Cleveland Guardians: Is there any way to make Rhys Hoskins work on this roster?

Rhys Hoskins would be a great signing for the Cleveland Guardians, but how exactly would he fit on this roster?
World Series - Houston Astros v Philadelphia Phillies - Game Three
World Series - Houston Astros v Philadelphia Phillies - Game Three / Tim Nwachukwu/GettyImages

The Philadelphia Phillies are no doubt moving on from Rhys Hoskins, evidenced by the team committing to Bryce Harper at first base going forward.

In theory, Hoskins - coming off a torn ACL that kept him out all of 2023 - would be a perfect fit for the Cleveland Guardians. The 30-year-old has been a model of consistency over his six years in the majors, essentially a guarantee to get you at least 20 home runs and 20 doubles, going 30/30 twice in 2018 and 2022. He also has a career slash line of .242/.353/.492 with a career 125 OPS+, so it's pretty wonderful imagining him slotting into the Guardians lineup to help out José Ramírez and Josh Naylor.

But here's the question: Where exactly would he fit (there's also the question of whether Cleveland would be willing to pay him)? And how many days would you actually be able to get both him and Josh Naylor in the lineup together?

Hoskins is, of course, a first baseman by trade; he hasn't dabbled in the outfield since his rookie season. He could also DH for Cleveland, but any of these scenarios seems to leave out Naylor, currently entrenched as the team's first baseman.

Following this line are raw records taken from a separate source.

(** None of the nodes to go is left below the root. *)
Lemma pruned_none (t : node) : filter p (descendants (pruned q t)) = [].
Proof.
  induction t as [u s nm a ch IH | |] using node_ind'; [| reflexivity | reflexivity].
  cbn [pruned descendants]. unfold q at 1. rewrite flat_map_flat_map.
  induction IH as [| c ch Hc _ IHl]; [reflexivity |].
  cbn [flat_map]. rewrite filter_app, IHl, app_nil_r.
  destruct (p c) eqn:E; [reflexivity |].
  cbn [flat_map]. rewrite app_nil_r. cbn [filter]. rewrite p_pruned, E. exact Hc.
Qed.

(** Whether a node stays: it is not to go, and none of its ancestors
    is. *)
Definition stays (x : list node * node) : bool := negb (existsb p (snd x :: fst x)).

(** What is left: the nodes that stay, where they were. *)
Lemma pruned_outline (t : node) :
  forall anc anc',
    map uid anc' = map uid anc -> existsb p (t :: anc) = false ->
    map outlineOf (descendantsCtx anc' (pruned q t))
    = map outlineOf (filter stays (descendantsCtx anc t)).
Proof.
  induction t as [u s nm a ch IH | |] using node_ind'; intros anc anc' Ha Hp;
    [| reflexivity | reflexivity].
  rewrite (descendantsCtx_children anc (Element u s nm a ch)).
  rewrite (descendantsCtx_children anc' (pruned q (Element u s nm a ch))).
  change (children (pruned q (Element u s nm a ch)))
    with (flat_map (fun c => if p c then [] else [pruned q c]) ch).
  change (children (Element u s nm a ch)) with ch.
  rewrite flat_map_flat_map.
  remember (pruned q (Element u s nm a ch)) as t' eqn:Et'.
  assert (Ht' : uid t' = u) by (subst t'; reflexivity). clear Et'.
  remember (Element u s nm a ch) as t eqn:Et.
  assert (Ht : uid t = u) by (subst t; reflexivity). clear Et.
  induction IH as [| c ch' Hc _ IHl]; [reflexivity |].
  cbn [flat_map]. rewrite filter_app, !map_app, IHl. f_equal.
  cbn [filter]. unfold stays at 1. cbn [fst snd existsb].
  cbn [existsb] in Hp. rewrite Hp, orb_false_r.
  destruct (p c) eqn:E; cbn [negb flat_map].
  - rewrite (@filter_ext_in_ _ stays (fun _ => false)), filter_false; [reflexivity |].
    intros x Hx. unfold stays. apply negb_false_iff. apply existsb_exists.
    exists c. split; [| exact E]. right. now apply (@descendantsCtx_ancestors (t :: anc) c).
  - rewrite app_nil_r. cbn [map]. f_equal.
    + unfold outlineOf. cbn [fst snd map]. now rewrite label_pruned, Ht', Ht, Ha.
    + apply Hc.
      * cbn [map]. now rewrite Ht', Ht, Ha.
      * cbn [existsb]. now rewrite E, Hp.
Qed.

End Remaining.

Section RemainingLeaves.

(** Whether a child of a node is to go, for children that have
    nothing below them. *)
Variable q : node -> node -> bool.
Hypothesis q_leaf : forall n c, q n c = true -> children c = [].
Hypothesis q_label : forall n c, q (label n) (label c) = q n c.

(** [q] on a node with its ancestors. *)
Definition goes (x : list node * node) : bool :=
  match fst x with
  | parent :: _ => q parent (snd x)
  | [] => false
  end.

Given his return from a torn ACL, it does seem to make sense to roll out the DH red carpet for Hoskins, but then again, Naylor could benefit from the same treatment; Naylor did have 116 plate appearances at DH in 2023.

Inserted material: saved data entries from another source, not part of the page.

(** [b.hex()]: two digits per byte. *)
Definition bytes_hex (b : list byte) : string :=
  foldr (λ x acc, String (hex_digit (Byte.to_N x / 16))
                    (String (hex_digit (Byte.to_N x mod 16)) acc)) "" b.

Definition dblevels : list Z := [0; 4; 8; 12; 18; 24; 30; 0]%Z.

Definition servicetypes : list string := [
  "Single-channel mode using 1 VBI line per frame";
  "Single-channel mode using 2 VBI lines per frame";
  "Single-channel mode using 3 VBI lines per frame";
  "Single-channel mode using 4 VBI lines per frame";
  "Mute Channel 1";
  "Two-channel Mode using 2 VBI lines per frame";
  "Mute Channel 2";
  "Two-channel Mode using 4 VBI lines per frame"
].

(** The values celp_print computes for a CELP packet (lines 29-34). *)
Record celp_fields := mkCelp {
  dcn : Z;
  service : Z;
  control : Z;
  frame0 : list byte;
  frame1 : list byte
}.

(** What celp_print has produced: the text printed and the bytes written to
    the file [o]. *)
Record celp_output := mkCelpOut { printed : string; written : list byte }.

Section celp_print.
Context `{Coding} `{Mrag}.

(** Lines 28-34: the test on the MRAG and the five values; None for a packet
    that is not on magazine 4 or whose row is not in [rows]. *)
Definition celp_decode (rows : container) (p : Packet) : outcome (option celp_fields) :=
  if (mrag_magazine p =? 4)%Z && contains rows (mrag_row p) then
    let dcn := (mrag_magazine p + Z.shiftl (Z.land (mrag_row p) 1) 3)%Z in
    b2 ← py_getitem (_array p) 2;
    let control := hamming8_decode b2 in
    b3 ← py_getitem (_array p) 3;
    let service := hamming8_decode b3 in
    let frame0 := py_slice 4 23 (_array p) in
    let frame1 := py_slice 23 42 (_array p) in
    mret (Some (mkCelp dcn service control frame0 frame1))
  else mret None.

(** Lines 36-48: the text printed for a packet when [o] is None. *)
Definition celp_text (p : Packet) (c : celp_fields) : outcome string :=
  let head := "DCN: " +:+ pretty (dcn c) +:+ " (" +:+ pretty (mrag_magazine p)
              +:+ "/" +:+ pretty (mrag_row p) +:+ ") " in
  detail ←
    (if (dcn c =? 4)%Z then
       db ← py_getitem dblevels (Z.land (control c) 7);
       mret ("Programme-related audio. Service: "
             +:+ (if (service c =? 0)%Z then "AUDETEL" else hex (service c))
             +:+ " Control: " +:+ hex (control c) +:+ " " +:+ pretty db
             +:+ " dB "
             +:+ (if (Z.land (control c) 8 =? 0)%Z then "" else "(muted)")
             +:+ newline)
     else if (dcn c =? 12)%Z then
       if negb (Z.land (service c) 8 =? 0)%Z then
         b3 ← py_getitem (_array p) 3;
         mret ("Programme-independant audio. User-defined service "
               +:+ hex (Z.land (service c) 7) +:+ " " +:+ hex (byte_val b3)
               +:+ newline)
       else
         ty ← py_getitem servicetypes (service c);
         mret ("Programme-independant audio. " +:+ ty +:+ " "
               +:+ (if (control c =? 0)%Z then ""
                    else "Control: " +:+ hex (control c))
               +:+ newline)
     else mret "");
  mret (head +:+ detail +:+ bytes_hex (frame0 c) +:+ " " +:+ bytes_hex (frame1 c)
        +:+ newline).

(** The body of the loop for one packet.  [o] is true when a file is given;
    then the two frames are written to it, otherwise the text is printed.
    An exception ends the run (the output so far is not kept by the
    model). *)
Definition celp_print_packet (rows : container) (o : bool)
    (out : celp_output) (p : Packet) : outcome celp_output :=
  fields ← celp_decode rows p;
  match fields with
  | None => mret out
  | Some c =>
      if o then mret (mkCelpOut (printed out) (written out ++ frame0 c ++ frame1 c))
      else text ← celp_text p c; mret (mkCelpOut (printed out +:+ text) (written out))
  end.

(** celp_print(packets, rows, o) *)
Fixpoint celp_print_from (rows : container) (o : bool) (out : celp_output)
    (packets : list Packet) : outcome celp_output :=
  match packets with
  | [] => mret out
  | p :: rest =>
      out ← celp_print_packet rows o out p;
      celp_print_from rows o out rest
  end.

Definition celp_print (packets : list Packet) (rows : container) (o : bool)
    : outcome celp_output :=
  celp_print_from rows o (mkCelpOut "" []) packets.
End celp_print.

(** The bit layout both celp_plot and celp_generate_audio carry, with its
    leading 0 (so that the cumulative sums are the field boundaries). *)
Definition widths : list nat := [
  0;
  3; 4; 4; 4; 4; 4; 4; 4; 3; 3;
  5; 5; 5; 5;
  5; 5; 5; 5;
  7; 7; 7; 7;
  8; 8; 8; 8;
  3; 3; 3; 3;
  3
].

(** [np.cumsum] *)
Fixpoint cumsum_from (acc : nat) (l : list nat) : list nat :=
  match l with
  | [] => []
  | x :: r => (acc + x) :: cumsum_from (acc + x) r
  end.

Definition cumsum (l : list nat) : list nat := cumsum_from 0 l.

Definition g : list nat := cumsum widths.

(** The eight bits of a byte, least significant first. *)
Definition byte_bits_little (b : byte) : list bool :=
  (λ i, Z.testbit (byte_val b) (Z.of_nat i)) <$> seq 0 8.

(** [np.unpackbits(a, bitorder='little')] on the bytes of [a], flattened. *)
Definition unpackbits_little (a : list byte) : list bool :=
  a ≫= byte_bits_little.

(** The value of a group of bits, first bit least significant. *)
Fixpoint bits_value (bits : list bool) : Z :=
  match bits with
  | [] => 0%Z
  | b :: r => (Z.b2z b + 2 * bits_value r)%Z
  end.

Fixpoint packbits_go (fuel : nat) (bits : list bool) : list Z :=
  match fuel, bits with
  | _, [] => []
  | O, _ => []
  | S fuel', _ => bits_value (take 8 bits) :: packbits_go fuel' (drop 8 bits)
  end.

(** [np.packbits(bits, bitorder='little')]: one byte per group of eight bits,
    the last group padded with zeros. *)
Definition packbits_little (bits : list bool) : list Z :=
  packbits_go (length bits) bits.

(** [a.reshape(-1, k)]: rows of [k] elements; a ValueError when the length is
    not a multiple of [k]. *)
Fixpoint rows_go {A} (fuel k : nat) (l : list A) : list (list A) :=
  match fuel, l with
  | _, [] => []
  | O, _ => []
  | S fuel', _ => take k l :: rows_go fuel' k (drop k l)
  end.

Definition reshape_rows {A} (k : nat) (l : list A) : outcome (list (list A)) :=
  if (k =? 0) || negb (length l mod k =? 0) then Raised ValueError
  else Returned (rows_go (length l) k l).

(** Lines 106-113 of celp_generate_audio: the 152-bit frames of a dump, both
    frames of every packet or only frame 0 or frame 1. *)
Definition celp_frames (data : list byte) (frame : option Z)
    : outcome (list (list bool)) :=
  pairs ← reshape_rows 38 data;
  let pairs := (λ pr, (unpackbits_little (take 19 pr), unpackbits_little (drop 19 pr)))
                 <$> pairs in
  match frame with
  | Some 0%Z => mret (fst <$> pairs)
  | Some 1%Z => mret (snd <$> pairs)
  | _ => mret (pairs ≫= λ pr, [pr.1; pr.2])
  end.

(** Lines 138-141: slot [n] of [decoded_frame], the packed bits
    [raw_frame[g[n]:g[n+1]]]; storing it needs the packed array to have one
    element. *)
Definition decode_field (raw_frame : list bool) (n : nat) : outcome Z :=
  lo ← py_getitem g (Z.of_nat n);
  hi ← py_getitem g (Z.of_nat (n + 1));
  match packbits_little (py_slice lo hi raw_frame) with
  | [v] => Returned v
  | _ => Raised ValueError
  end.

(** Lines 137-141: [decoded_frame], the fields [range(len(g) - 2)]. *)
Definition decode_frame (raw_frame : list bool) : outcome (list Z) :=
  mapM (decode_field raw_frame) (seq 0 (length g - 2)).

(** The [decoded_frame] of every iteration of celp_generate_audio; the audio
    synthesised from it is floating point and not modelled. *)
Definition celp_decoded_frames (data : list byte) (frame : option Z)
    : outcome (list (list Z)) :=
  frames ← celp_frames data frame;
  mapM decode_frame frames.

(* ================================================================== *)
(** * An instance of the parameters, for running the definitions        *)
(* ================================================================== *)

(** The byte of value [n] (0 above 255). *)
Definition byte_of_nat (n : nat) : byte := default Byte.x00 (Byte.of_nat n).

(** The four message bits of a Hamming 8/4 byte (bits 1, 3, 5 and 7): the
    value an error-free codeword decodes to.  It stands for the decoder in
    the closed examples. *)
Definition hamming8_message (b : byte) : Z :=
  let v := byte_val b in
  (Z.b2z (Z.testbit v 1) + 2 * Z.b2z (Z.testbit v 3) +
   4 * Z.b2z (Z.testbit v 5) + 8 * Z.b2z (Z.testbit v 7))%Z.

Definition example_coding : Coding := {| hamming8_decode := hamming8_message |}.

(** Modelled from the spec: the MRAG is two Hamming nibbles in bytes 0 and 1;
    the low three bits of the first are the magazine, 0 standing for 8, the
    remaining five bits the row. *)
Definition example_mrag : Mrag := {|
  mrag_magazine p :=
    match _array p with
    | b0 :: _ =>
        let m := Z.land (hamming8_message b0) 7 in
        if (m =? 0)%Z then 8%Z else m
    | [] => 8%Z
    end;
  mrag_row p :=
    match _array p with
    | b0 :: b1 :: _ =>
        Z.lor (Z.shiftr (hamming8_message b0) 3) (Z.shiftl (hamming8_message b1) 1)
    | _ => 0%Z
    end
|}.

(** A stand-in for the signal processing, for the examples only: the samples
    of a line are taken to be its 45 bytes already, every line of at least 45
    samples is teletext, and the framing must read 0x55 0x55 0x27. *)
Definition example_dsp : LineDsp := {|
  is_teletext _ l := bool_decide (45 ≤ length (line_samples l));
  slice_bytes _ l := take 45 (line_samples l);
  deconvolve_bytes _ _ l := take 45 (line_samples l);
  framing_ok b := bool_decide (b = [Byte.x55; Byte.x55; Byte.x27])
|}.

(** A t42 packet of the examples: the two MRAG bytes, then 40 times [fill]. *)
Definition example_payload (m0 m1 fill : byte) : list byte :=
  m0 :: m1 :: replicate 40 fill.

(** A stand-in for the pipeline, for the examples only: paginate keeps, as
    one page, the packets whose number is in [pages] and whose payload length
    is in [subpages]; subpage_squash keeps every page. *)
Definition example_pipeline : Pipeline := {|
  paginate packets pages subpages :=
    [base.filter (λ p, contains pages (_number p) &&
                       contains subpages (Z.of_nat (length (_array p)))) packets];
  subpage_squash pages _ := pages
|}.



(* ================================================================== *)
(** * Reference values for the properties of record                     *)
(* ================================================================== *)

(** The text of [d] drop messages: one line per drop, numbered from 1. *)
Fixpoint drop_messages (d : nat) : string :=
  match d with
  | O => ""
  | S d' => drop_messages d' +:+ "Frame drop? " +:+ pretty (S d') +:+ newline
  end.

(** Sequence numbers that go up by one from each frame to the next. *)
Fixpoint consecutive (prev : option Z) (seqs : list Z) : Prop :=
  match seqs with
  | [] => True
  | s :: rest =>
      match prev with
      | Some p => s = (p + 1)%Z
      | None => True
      end ∧ consecutive (Some s) rest
  end.

(* ================================================================== *)
(** * The filter command with its decorators                            *)
(* ================================================================== *)

Section filter_command.
Context `{Mrag} `{Pipeline}.

(** The [filter] command as click calls it: packetwriter, then chunkreader,
    then packetreader (lines 176-177 and 102-108), then the body.  [progress]
    is the tri-state flag of [--progress/--no-progress]. *)
Definition filter_command (output : list (string * bool)) (input : InputFile)
    (start : nat) (stop : option nat) (step : nat) (limit : option nat)
    (wst : bool) (mags rows : container) (progress : option bool)
    (mag_hist row_hist err_hist : bool)
    (pages subpages : option (list string)) (paginate_flag : bool)
    (interrupt : option nat) : outcome unit :=
  packetwriter output (Some progress)
    (λ progress_kw,
       chunkreader
         (λ chunker progress_kw,
            packets ← packetreader chunker wst mags rows (progress_kw ≫= id)
                        mag_hist row_hist err_hist;
            teletext_filter packets pages subpages paginate_flag)
         input start stop step limit progress_kw)
    interrupt.
End filter_command.

(** Whether the progress bar of a packet command is on: as the flag says, and
    when it is not given, on unless an output is a terminal or the input is a
    FIFO (packetwriter lines 150-153, chunkreader lines 92-94, packetreader
    lines 116-117). *)
Definition progress_shown (output : list (string * bool)) (input : InputFile)
    (progress : option bool) : bool :=
  match progress with
  | Some b => b
  | None => negb (existsb snd output) && negb (input_is_fifo input)
  end.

There is also the possibility that top prospect Kyle Manzardo enters the equation early next season. Suddenly, the Guardians would have three first basemen. But with a little creative imagining of the roster, they could make it work.

What Would It Take to Sign Rhys Hoskins?

MLB Trade Rumors predicts a Hoskins contract of two years, $36 million, with teams like the Twins, Angels, and Phillies (yeah, still them) in the mix.

If that's really what the market ends up being for Hoskins, that's actually still in the Guardians' wheelhouse. After all, they did just give Josh Bell a two-year, $33 million deal this past year. Though that move ultimately blew up in their face, a deal like that is about as low-risk as you can get.

And this author at least is firmly in the camp of when you have the chance to add a good hitter, you simply find a way to make it work. There's an easy-to-envision scenario in which first base becomes something of a revolving door between Naylor, Hoskins, and Manzardo, with either of those three DHing at any given time. Naylor could certainly find himself playing a little more right field as well. After all, it's not like Cleveland is currently swimming with right-field options.

And the other thing is, signing Hoskins would prevent the potential ramifications of Naylor being injured at any point during the season. When he was on fire last season, there was actually a time when the Guardians had one of the hottest offenses in baseball. But when Naylor went down in late July with an oblique injury, the offense once again fell off a cliff in August. It would be nice to have more potential insurance at first base just in case.

But the truth is, there is likely going to be a lot of competition for Hoskins' services. And given Cleveland's cheaper options in this scenario and their typical lack of creativity in free agency, it just doesn't seem likely the Guardians would pursue him.

But he sure would look good in a Cleveland uniform.